-- Material for the task follows --

(* ===== verification/ZoneCacheFacts.v ===== *)
(** * Correctness of the zone-indexed section cache

    The abstract state of the cache is a map from keys to a zone and the sections filed
    under the key.  [zc_inv] ties every part of the concrete state (LRU lists, shared
    records and their [deleted] marks, zone index, counter, entry counts) to it, and each
    operation is shown to act on the abstract state as documented. *)

From S2P Require Import Prelude Containers LruCache Pointers ZoneCache.
Local Open Scope Z_scope.

Section Facts.
Context {S : Type} (Hash : S → string) (track : bool).
Implicit Types (c : ZoneCache (S:=S)) (k z h key zone : string) (l : nat).

Abbreviation secs := (gmap string (Expiring (S:=S))) (only parsing).
Abbreviation view := (gmap string (string * secs)) (only parsing).

Definition file (v : CacheValue (S:=S)) : string * secs := (cvZone v, cvSections v).
Definition zc_view (c : ZoneCache) : view := view_of dead_value file (zcHeap c) (zcCache c).

(** ** The invariant *)

Definition holds (h : string) (s : secs) : Z := if s !! h then 1 else 0.
Definition total (v : view) : Z := map_sum (λ p, Z.of_nat (size p.2)) v.
Definition holders (h : string) (v : view) : Z := map_sum (λ p, holds h p.2) v.
Definition hashed (s : secs) : Prop := ∀ h e, s !! h = Some e → Hash (exSection e) = h.
Definition in_zone (zm : Map (Map bool)) (z k : string) : Prop :=
  ∃ m, hashMap zm !! z = Some m ∧ is_Some (hashMap m !! k).

(** A record in the cache is not deleted and knows its own key. *)
Definition live (k : string) (v : CacheValue (S:=S)) : Prop := cvDeleted v = false ∧ cvCacheKey v = k.

Definition entries_ok (entries : gmap string Z) (v : view) : Prop :=
  track = true → ∀ h, default 0 (entries !! h) = holders h v.
Definition counter_ok (m : Counter) (v : view) : Prop := count m = int64_wrap (total v).
Definition zones_ok (zm : Map (Map bool)) (v : view) : Prop :=
  ∀ z k, in_zone zm z k ↔ ∃ s, v !! k = Some (z, s).
Definition view_ok (v : view) : Prop := ∀ k z s, v !! k = Some (z, s) → hashed s ∧ s ≠ ∅.

Record zc_books (c : ZoneCache) : Prop := {
  inv_pointers : pointers_ok live (zcHeap c) (zcCache c) (zcNext c);
  inv_view : view_ok (zc_view c);
  inv_counter : counter_ok (zcCounter c) (zc_view c);
  inv_entries : entries_ok (zcEntries c) (zc_view c)
}.
Definition zc_inv (c : ZoneCache) : Prop := zc_books c ∧ zones_ok (zcZoneMap c) (zc_view c).

Lemma live_deref heap cache next k l :
  pointers_ok live heap cache next → lru_vals cache !! k = Some l →
  cvDeleted (deref heap l) = false ∧ cvCacheKey (deref heap l) = k.
Proof. intros O E. by apply (load_live dead_value live _ _ _ _ _ O E). Qed.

-- Material for the task concluded --

**Activity**
Faithfully transcribe the whole of the data.

**Your solution**
(* ===== verification/ZoneCacheFacts.v ===== *)
(** * Correctness of the zone-indexed section cache

    The abstract state of the cache is a map from keys to a zone and the sections filed
    under the key.  [zc_inv] ties every part of the concrete state (LRU lists, shared
    records and their [deleted] marks, zone index, counter, entry counts) to it, and each
    operation is shown to act on the abstract state as documented. *)

From S2P Require Import Prelude Containers LruCache Pointers ZoneCache.
Local Open Scope Z_scope.

Section Facts.
Context {S : Type} (Hash : S → string) (track : bool).
Implicit Types (c : ZoneCache (S:=S)) (k z h key zone : string) (l : nat).

Abbreviation secs := (gmap string (Expiring (S:=S))) (only parsing).
Abbreviation view := (gmap string (string * secs)) (only parsing).

Definition file (v : CacheValue (S:=S)) : string * secs := (cvZone v, cvSections v).
Definition zc_view (c : ZoneCache) : view := view_of dead_value file (zcHeap c) (zcCache c).

(** ** The invariant *)

Definition holds (h : string) (s : secs) : Z := if s !! h then 1 else 0.
Definition total (v : view) : Z := map_sum (λ p, Z.of_nat (size p.2)) v.
Definition holders (h : string) (v : view) : Z := map_sum (λ p, holds h p.2) v.
Definition hashed (s : secs) : Prop := ∀ h e, s !! h = Some e → Hash (exSection e) = h.
Definition in_zone (zm : Map (Map bool)) (z k : string) : Prop :=
  ∃ m, hashMap zm !! z = Some m ∧ is_Some (hashMap m !! k).

(** A record in the cache is not deleted and knows its own key. *)
Definition live (k : string) (v : CacheValue (S:=S)) : Prop := cvDeleted v = false ∧ cvCacheKey v = k.

Definition entries_ok (entries : gmap string Z) (v : view) : Prop :=
  track = true → ∀ h, default 0 (entries !! h) = holders h v.
Definition counter_ok (m : Counter) (v : view) : Prop := count m = int64_wrap (total v).
Definition zones_ok (zm : Map (Map bool)) (v : view) : Prop :=
  ∀ z k, in_zone zm z k ↔ ∃ s, v !! k = Some (z, s).
Definition view_ok (v : view) : Prop := ∀ k z s, v !! k = Some (z, s) → hashed s ∧ s ≠ ∅.

Record zc_books (c : ZoneCache) : Prop := {
  inv_pointers : pointers_ok live (zcHeap c) (zcCache c) (zcNext c);
  inv_view : view_ok (zc_view c);
  inv_counter : counter_ok (zcCounter c) (zc_view c);
  inv_entries : entries_ok (zcEntries c) (zc_view c)
}.
Definition zc_inv (c : ZoneCache) : Prop := zc_books c ∧ zones_ok (zcZoneMap c) (zc_view c).

Lemma live_deref heap cache next k l :
  pointers_ok live heap cache next → lru_vals cache !! k = Some l →
  cvDeleted (deref heap l) = false ∧ cvCacheKey (deref heap l) = k.
Proof. intros O E. by apply (load_live dead_value live _ _ _ _ _ O E). Qed.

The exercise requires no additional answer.